To use close duplicates cleaner in moors
just pass to the algorithm the cleaner instance
use ndarray::{array, Array2};
use moors::ExactDuplicatesCleaner;
let raw_data = vec![
1.0, 2.0, 3.0, // row 0
4.0, 5.0, 6.0, // row 1
1.0, 2.0, 3.0, // row 2 (duplicate of row 0)
7.0, 8.0, 9.0, // row 3
4.0, 5.0, 6.0, // row 4 (duplicate of row 1)
];
let population =
Array2::<f64>::from_shape_vec((5, 3), raw_data).expect("Failed to create test array");
let cleaner = ExactDuplicatesCleaner::new();
let cleaned = cleaner.remove(population, None);
let expected = array![
[1.0, 2.0, 3.0],
[4.0, 5.0, 6.0],
[7.0, 8.0, 9.0],
];
assert_eq!(cleaned, expected);
To use exact duplicates cleaner in pymoors
just pass to the algorithm the cleaner object
import numpy as np
from pymoors import ExactDuplicatesCleaner
cleaner = ExactDuplicatesCleaner()
raw_data = np.array([
[1.0, 2.0, 3.0], # row 0
[4.0, 5.0, 6.0], # row 1
[1.0, 2.0, 3.0], # row 2 (duplicate of row 0)
[7.0, 8.0, 9.0], # row 3
[4.0, 5.0, 6.0], # row 4 (duplicate of row 1)
])
cleaned = cleaner.remove(raw_data)
expected = np.array([
[1.0, 2.0, 3.0],
[4.0, 5.0, 6.0],
[7.0, 8.0, 9.0],
])
np.testing.assert_array_equal(cleaned, expected)
Close Duplicates Cleaner
This is designed for real-valued problems where two individuals are very similar, but not exactly identical. In such cases, it is beneficial to consider them as duplicates based on a proximity metric—typically the Euclidean distance. This cleaner implements a cleaner of this style that uses the square of the Euclidean distance between two individuals and considers them duplicates if this value is below a configurable tolerance (epsilon).

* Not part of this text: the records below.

(** * Markdown Attributes: the annotation processor and the editor decorations

    A shallow embedding of [processor.ts] (class [Processor]) and of the
    decoration code of [main.ts] (the decoration cache, the state field and
    [rangesInclude]), with the properties of the specification stated and
    proved over it.

    JavaScript strings are modelled as [string]; a character is one 8-bit
    code unit, so the white space class of the engine ([\s], [trim]) is
    restricted to the code units below 256.  [undefined] and [null] are
    [None].  Console output is not modelled. *)

From Stdlib Require Import String Ascii List ZArith Bool Lia.
From stdpp Require Import gmap strings.
Import ListNotations.

Local Open Scope string_scope.

(* ===================================================================== *)
(** * Strings *)
(* ===================================================================== *)

Module Str.

Definition dq : ascii := "034"%char.        (* the double quote *)
Definition sq : ascii := "039"%char.        (* the single quote *)
Definition bt : ascii := "096"%char.        (* the back-tick *)
Definition nl : ascii := "010"%char.        (* line feed *)
Definition cr : ascii := "013"%char.        (* carriage return *)

Definition of_char (c : ascii) : string := String c EmptyString.

(** [\s] of the regular expression engine and the characters removed by
    [trim]: tab, LF, VT, FF, CR, space and the no-break space. *)
Definition is_space (c : ascii) : bool :=
  existsb (Ascii.eqb c)
    ["009"; "010"; "011"; "012"; "013"; " "; "160"]%char.

(** LineTerminator, for [$] under the [m] flag. *)
Definition is_line_terminator (c : ascii) : bool :=
  Ascii.eqb c nl || Ascii.eqb c cr.

Fixpoint take (n : nat) (s : string) : string :=
  match n, s with
  | S n', String c s' => String c (take n' s')
  | _, _ => EmptyString
  end.

Fixpoint drop (n : nat) (s : string) : string :=
  match n, s with
  | S n', String _ s' => drop n' s'
  | _, _ => s
  end.

Fixpoint starts_with (p s : string) : bool :=
  match p, s with
  | EmptyString, _ => true
  | String a p', String b s' => Ascii.eqb a b && starts_with p' s'
  | String _ _, EmptyString => false
  end.

Fixpoint filter (f : ascii -> bool) (s : string) : string :=
  match s with
  | EmptyString => EmptyString
  | String c s' => if f c then String c (filter f s') else filter f s'
  end.

Fixpoint existsb (f : ascii -> bool) (s : string) : bool :=
  match s with
  | EmptyString => false
  | String c s' => f c || existsb f s'
  end.

Fixpoint rev_onto (s acc : string) : string :=
  match s with
  | EmptyString => acc
  | String c s' => rev_onto s' (String c acc)
  end.

Definition rev (s : string) : string := rev_onto s EmptyString.

Fixpoint trim_start (s : string) : string :=
  match s with
  | String c s' => if is_space c then trim_start s' else s
  | EmptyString => EmptyString
  end.

(** [String.prototype.trim]. *)
Definition trim (s : string) : string :=
  rev (trim_start (rev (trim_start s))).

(** [s.charAt(0) === c]. *)
Definition first_is (c : ascii) (s : string) : bool :=
  match s with
  | String a _ => Ascii.eqb a c
  | EmptyString => false
  end.

(** [s.slice(1)]. *)
Definition slice1 (s : string) : string := drop 1 s.

(** The text before the first [c]: [s.slice(0, s.indexOf(c))] when [c]
    occurs in [s], and the first piece of [s.split(c)] in any case. *)
Fixpoint before (c : ascii) (s : string) : string :=
  match s with
  | EmptyString => EmptyString
  | String a s' => if Ascii.eqb a c then EmptyString else String a (before c s')
  end.

(** The text after the first [c], when there is one. *)
Fixpoint after (c : ascii) (s : string) : option string :=
  match s with
  | EmptyString => None
  | String a s' => if Ascii.eqb a c then Some s' else after c s'
  end.

(** [s.indexOf(c)], [-1] when [c] does not occur. *)
Fixpoint indexOf_from (c : ascii) (s : string) (i : Z) : Z :=
  match s with
  | EmptyString => (-1)%Z
  | String a s' => if Ascii.eqb a c then i else indexOf_from c s' (i + 1)%Z
  end.

Definition indexOf (c : ascii) (s : string) : Z := indexOf_from c s 0%Z.

(** [s.slice(0, e)] for an [e] that [indexOf] returned: a negative end
    counts from the end of the string. *)
Definition slice0 (s : string) (e : Z) : string :=
  if (e <? 0)%Z
  then take (Z.to_nat (Z.of_nat (String.length s) + e)) s
  else take (Z.to_nat e) s.

(** [s.split(c)] for a one-character separator: every occurrence splits. *)
Fixpoint split_on (c : ascii) (s : string) : list string :=
  match s with
  | EmptyString => [EmptyString]
  | String a s' =>
      if Ascii.eqb a c then EmptyString :: split_on c s'
      else match split_on c s' with
           | p :: ps => String a p :: ps
           | [] => [String a EmptyString]
           end
  end.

To use close duplicates cleaner in moors
just pass to the algorithm the cleaner instance
use ndarray::array;
use moors::CloseDuplicatesCleaner;
let population = array![[1.0, 2.0, 3.0], [10.0, 10.0, 10.0]];
let reference = array![[1.01, 2.01, 3.01]]; // close to row 0 of population
let epsilon = 0.05;
let cleaner = CloseDuplicatesCleaner::new(epsilon);
let cleaned = cleaner.remove(population, Some(&reference));
// Row 0 should be removed.
assert_eq!(cleaned.nrows(), 1);
assert_eq!(cleaned.row(0).to_vec(), vec![10.0, 10.0, 10.0]);
To use close duplicates cleaner in pymoors
just pass to the algorithm the cleaner object
import numpy as np
from pymoors import CloseDuplicatesCleaner
population = np.array([[1.0, 2.0, 3.0], [10.0, 10.0, 10.0]])

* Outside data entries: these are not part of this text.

(* ===== verification/Prelude.v ===== *)
(** * Verification of the shoes node server

    [shoes] is a node server for the V2Board panel: it pulls node settings and
    users, opens proxy listeners for many protocols, authenticates users,
    enforces device limits, routes their connections, and reports traffic and
    live devices.  This library models the parts of it that decide and account,
    and the codecs below them, as executable functions, and proves what makes
    them correct.  Paths below are relative to [src/src].

    ** How the parts interact

    A connection arrives at a listener, possibly behind a load balancer whose
    PROXY header names the client ([ProxyProtocol]).  The handshake ([Socks],
    [Vless], [TrojanHandler]), read through a buffered reader ([StreamReader],
    [Handshake]), looks the user up in a table the control plane replaces while
    listeners run ([SharedUsers], [UserTables]).  Its result ([Setup]) is a connection, or a
    stream of datagrams ([Messages], [Packets], [XudpStream]) whose names a cache
    resolves ([Resolver]).  The user's address is admitted against the device
    limit and traffic is counted ([Tracker]).  The destination ([Address]) is
    routed by the local rule list with its cache ([Selector]) or by the panel's
    rules ([Rules]), compiled into an index ([Outbound]).  The payload travels
    in the framings of the protocols: Vision padding ([Vision]) over TLS records
    ([TlsDeframer]), AnyTLS frames ([AnyTls]), XUDP frames ([Xudp]) and
    UDP-over-TCP packets ([UotAddr]), read through byte buffers ([SlideBuffer],
    [Buf]); in the sealed chunks of Shadowsocks ([Shadowsocks]), whose requests
    pass a replay check ([SaltChecker]); in WebSocket frames ([WebSocket]); in many HTTP requests that a
    session joins ([XHttpRequest], [XHttp]); and over lossy datagrams with
    Kcptun's error correction ([Fec]).  Once a connection is set up the two
    streams ([Stream]) are joined by the copy loop ([Copy]).

    ** Files

    - [Prelude]: outcomes of Rust code (value, error, panic), widths, bytes and
      their big- and little-endian codecs, slices, tactics, hints.
    - [Text]: the parts of [str] the source uses: UTF-8, ASCII case, splitting,
      trimming, lines, integer parsing and printing.
    - [Address] (modules [Net], [Addr]): [std::net] addresses with their parsers
      and printers; [address.rs], all types.  Text round trips and the meaning
      of masks.
    - [NodeMap], [Tracker], [TrackerFacts]: [v2board/tracker.rs] and the traffic
      push of [app.rs].  State is the list of shards, one definition per method;
      the facts are an invariant kept by every method and properties of all
      traces (device limit, conservation of bytes, restart, reconciliation).
    - [Selector]: [client_proxy_selector.rs] and the resolution helpers of
      [resolver.rs].  Rule order, lazy resolution, transparency of the cache.
    - [Rules]: [v2board/outbound/rules.rs] and the rule-set parsers of
      [v2board/route_rule_set.rs].
    - [Outbound], [OutboundFacts]: [v2board/outbound/index.rs] and the outbound
      choice of [v2board/outbound/dispatcher.rs].  The tries, radix trees and
      lists give the first matching rule of the list they were compiled from.
    - [SaltChecker]: [shadowsocks/timed_salt_checker.rs] refines a plain log.
    - [Vision]: [vless/vision_pad.rs] and [vless/vision_unpad.rs].  The unpadder
      refines a byte-at-a-time automaton and recovers what the padder sent under
      any chunking.
    - [TlsDeframer]: [vless/tls_deframer.rs] refines cutting the whole stream.
    - [SlideBuffer]: [slide_buffer.rs] refines a bounded byte queue.
    - [SharedUsers]: [shared_users.rs] with the reference counts of its [Arc]s;
      it refines registers with snapshot borrows, frees superseded tables, and
      gives racing publishers one handle.
    - [UserTables]: [v2board/user_tables.rs]; builds, transactions and deltas
      refine a map of tables, proved once against the interface of
      [UserTableSink] and instantiated for both its implementations.
    - [Buf]: the interface of the [bytes] crate's buffers, computations on them
      and the reasoning rules the codecs share.
    - [Xudp]: [xudp/frame.rs].  [AnyTls]: [anytls/anytls_types.rs],
      [anytls/anytls_padding.rs] and the read loop of
      [anytls/anytls_server_session.rs].  [UotAddr]: [uot/uot_common.rs] and
      [uot/socks_addr.rs].  [ProxyProtocol]: [v2board/proxy_protocol.rs].
    - [Stream]: the polls of [async_stream.rs] as a class with the contract of
      [AsyncRead] and [AsyncWrite], and [LazyBuffer] of [util.rs].
    - [Copy]: [copy_bidirectional.rs].  The bytes that leave are those that
      arrived; polls return; a half-closed connection is reclaimed; an idle one
      holds no buffer.
    - [Fec]: [ss_plugins/kcptun/fec.rs].  Any [data_shards] packets of a set
      give back the whole set; memory is bounded on any input.
    - [WebSocket]: [websocket/websocket_stream.rs], and the UTF-8 check.
      [WebSocketSafety]: no input brings the parser into a state it panics in.
      [WebSocketFacts]: the frames on the wire and what the parser makes of
      them.  [WebSocketPolls]: the write buffer and the loops of the polls.
      [WebSocketLink]: whole runs, their safety, and that a link of two ends
      carries the bytes exactly.
    - [StreamReader]: [stream_reader.rs].  A program of reads depends on the bytes
      of the stream alone, not on the pieces they come in.
    - [XHttp]: [v2board/xhttp.rs]: the configuration, the metadata of requests,
      and the sessions as a system of uploads, readers and reapers that takes one
      event at a time.  [XHttpFacts]: reference counts, and the upload reader
      against its specification.  [XHttpRuns]: the invariant of every session over
      all runs; order and completeness of delivery, bounds, reaping.
      [XHttpRequest]: the request handlers; what a client posts reaches its
      session.
    - [Messages]: [vless/vless_message_stream.rs], datagrams behind a length; two
      ends over any transport deliver exactly the datagrams written.
    - [Handshake]: handshakes as programs over an interface of reads and writes,
      with two instances, the buffered reader and a parser of the whole input,
      that agree; rules to reason about the parser.
    - [SocksAddr]: the addresses of [socks_handler.rs] and [trojan_handler.rs].
    - [Packets], [PacketFacts]: addressed packets, [TrojanPacketStream] of
      [trojan_handler.rs] and [uot/uot_v1_server_stream.rs], over the loops they
      share; exact delivery, safety, and two sizes that are refused.
    - [Resolver]: the caches of [resolver.rs]; freshness and bounds.
    - [XudpStream], [XudpFacts], [XudpLink]: [xudp/message_stream.rs], both ends;
      bounded sessions, exact delivery from client to server, and three faults
      of its session table.
    - [Setup]: [TcpServerSetupResult] of [tcp/tcp_handler.rs], and the pattern of
      a handler: a handshake, then the rest of the input handed on.
    - [Socks]: the SOCKS5 handshakes of [socks_handler.rs].  [Uuid]:
      [uuid_util.rs].
    - [Vless], [VlessFacts], [VlessLink]: [vless/vless_util.rs], the handlers of
      [vless/vless_server_handler.rs] and [vless/vless_client_handler.rs], and
      [vless/vless_response_stream.rs].  Only users of the table are served, what
      a client asks for is what the server forwards, and the datagrams of a
      client's session are those of the server's.
    - [TrojanHandler]: the handlers of [trojan_handler.rs].
    - [Shadowsocks]: [shadowsocks/shadowsocks_stream.rs], over any cipher.
      [ShadowsocksFacts]: nonces, and opening as a function of the bytes.
      [ShadowsocksReads], [ShadowsocksWrites]: what the polls do to either
      direction.  [ShadowsocksEnds]: a caller that polls in any order.
      [ShadowsocksLink]: two ends carry the bytes exactly.  [ShadowsocksReplay]:
      a request is served once, nonces are not reused, polls return and do not
      panic, and a read that does.  [ToyCipher]: a cipher to evaluate examples.

    ** Conventions

    A byte and a machine integer are a [Z], with [wrap] where the source
    truncates; a [usize] is a [nat]; strings and byte slices are lists of bytes
    (a [str] is its UTF-8 encoding); a [HashMap] is a [gmap].  A fallible
    function returns an [outcome]; the arguments a message formats in are left
    out, its fixed text and error kind are kept.  Methods take and return the
    state; code that holds a lock for its whole body is one step.  Third-party
    code is a parameter, with the behaviour the source relies on stated as the
    laws of a class ([Selector.Lru], [Buf.BufLaws], [Stream.StreamLaws],
    [Fec.ReedSolomon], [Resolver.HashOrder], [Shadowsocks.AeadLaws]) or as a hypothesis, and with an
    instance; hash functions, random draws, regular expressions, DNS answers,
    dialling and hash-map iteration orders are parameters as well.

    ** Bounds and fuel

    Loops that are not structural take a number of rounds that is shown to be
    enough: [Vision.unpad] takes a round per input byte and per state change;
    [Tracker.json_nodes], [Text]'s scanners and [Address.fmt_ports] take the
    length of their input, of which each round consumes at least one item;
    [TlsDeframer.next_record] needs two rounds (a header, then its payload), its
    drain loop and that of [AnyTls] one per header in the buffer; the line
    reader of [ProxyProtocol] one per byte up to the maximum line length.  The
    loops that poll a transport end because the runtime's cooperative budget
    bounds the reads that succeed in a row ([Stream.FiniteReads]):
    [Copy.copy_loop] needs two rounds more than that bound, a WebSocket read
    [WebSocketPolls.read_fuel] rounds.  A read of an XHTTP session needs a round
    for each waiting packet and two for each queued one ([XHttp.read_fuel]); the
    loops of [StreamReader] one for each byte to come.  The datagram streams read
    a transport in rounds bounded by [FiniteReads] ([Messages.read_fuel],
    [Packets.read_fuel], [XudpFacts.read_fuel]); the frame decoders of
    [XudpStream] take a round per byte held, the parser of VLESS addons one per
    byte.  The theorems about them are stated for the result, so running out of
    rounds would refute them.  The header of a Shadowsocks stream takes a round
    per byte of it; a read takes as many as are enough for the reads the transport
    has ready and the chunks that are there ([ShadowsocksReads.poll_read_returns]).

    ** Not modelled

    Asynchronous plumbing (sockets, tasks, wakers, accept loops, the panel's HTTP
    client), cryptography and the protocols whose content it is (VMess, Snell,
    Reality, ShadowTLS, the Vision stream, the Shadowsocks handlers that look for a
    user's key), [serde] configuration types, and the protocol servers built on the
    QUIC and HTTP/2 crates. *)
From stdpp Require Export base tactics list gmap strings numbers sorting.
From Stdlib Require Export ZArith Lia.
From Stdlib Require Import Ascii.

Declare Scope shoes_scope.
Delimit Scope shoes_scope with shoes.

reference = np.array([[1.01, 2.01, 3.01]]) # close to row 0 of population
epsilon = 0.05;
cleaner = CloseDuplicatesCleaner(epsilon=1e-5)

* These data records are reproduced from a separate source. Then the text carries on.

(** ** Characters *)

Definition is_ascii_digit (c : Z) : bool := (48 <=? c) && (c <=? 57).
Definition is_ascii_uppercase (c : Z) : bool := (65 <=? c) && (c <=? 90).
Definition is_ascii_lowercase (c : Z) : bool := (97 <=? c) && (c <=? 122).
Definition lower_byte (c : Z) : Z := if is_ascii_uppercase c then c + 32 else c.
Definition upper_byte (c : Z) : Z := if is_ascii_lowercase c then c - 32 else c.
Definition to_ascii_lowercase (s : bytes) : bytes := lower_byte <$> s.
Definition to_ascii_uppercase (s : bytes) : bytes := upper_byte <$> s.
Definition eq_ignore_ascii_case (s t : bytes) : bool :=
  bool_decide (to_ascii_lowercase s = to_ascii_lowercase t).

(** [char::to_digit] *)
Definition to_digit (radix c : Z) : option Z :=
  let d :=
    if is_ascii_digit c then Some (c - 48)
    else if is_ascii_lowercase c then Some (c - 87)
    else if is_ascii_uppercase c then Some (c - 55)
    else None in
  match d with Some v => if v <? radix then Some v else None | None => None end.

(** ** Integers *)

Fixpoint digits_aux (fuel : nat) (n : Z) (acc : bytes) : bytes :=
  match fuel with
  | O => acc
  | S fuel =>
      let acc := 48 + n mod 10 :: acc in
      if n <? 10 then acc else digits_aux fuel (n / 10) acc
  end.

(** [n.to_string()]; [S (log2 n)] rounds are enough for the decimal digits. *)
Definition print_dec (n : Z) : bytes := digits_aux (S (Z.to_nat (Z.log2 n))) n [].

Definition hex_digit (d : Z) : Z := if d <? 10 then 48 + d else 87 + d.
Fixpoint hex_aux (fuel : nat) (n : Z) (acc : bytes) : bytes :=
  match fuel with
  | O => acc
  | S fuel =>
      let acc := hex_digit (n mod 16) :: acc in
      if n <? 16 then acc else hex_aux fuel (n / 16) acc
  end.
(** [format!("{:x}", n)] and [format!("{:02x}", b)] *)
Definition print_hex (n : Z) : bytes := hex_aux (S (Z.to_nat (Z.log2 n))) n [].
Definition print_02x (b : Z) : bytes := [hex_digit (b / 16); hex_digit (b mod 16)].

Fixpoint parse_digits (s : bytes) (acc : Z) : option Z :=
  match s with
  | [] => Some acc
  | c :: s => if is_ascii_digit c then parse_digits s (acc * 10 + (c - 48)) else None
  end.

(** [s.parse::<uW>()]: an optional [+], at least one digit, no overflow. *)
Definition parse_uint (w : Z) (s : bytes) : option Z :=
  let body := match s with 43 :: s' => s' | _ => s end in
  match body with
  | [] => None
  | _ => match parse_digits body 0 with
         | Some v => if v <? 2 ^ w then Some v else None
         | None => None
         end
  end.

Lemma parse_digits_app s t acc :
  parse_digits (s ++ t) acc = parse_digits s acc ≫= parse_digits t.
Proof.
  revert acc. induction s as [|c s IH]; intros acc; simpl; [done|].
  destruct (is_ascii_digit c); [apply IH|done].
Qed.

Lemma digits_aux_app fuel n acc : digits_aux fuel n acc = digits_aux fuel n [] ++ acc.
Proof.
  revert n acc. induction fuel as [|fuel IH]; intros n acc; simpl; [done|].
  destruct (n <? 10); [done|]. rewrite IH, (IH _ [_]), <- app_assoc. done.
Qed.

cleaned = cleaner.remove(population, Some(&reference));
# Row 0 should be removed.
assert len(cleaned) == 1;
np.testing.assert_array_equal(cleaned, np.array([10.0, 10.0, 10.0]));
Caution
This duplicate elimination algorithm can be computationally expensive when the population size and the number of offsprings are large, because it requires calculating the distance matrix among offsprings first, and then between offsprings and the current population to ensure duplicate elimination using this criterion. The algorithm has a complexity of O(n*m) where n is the population size and m is the number of offsprings.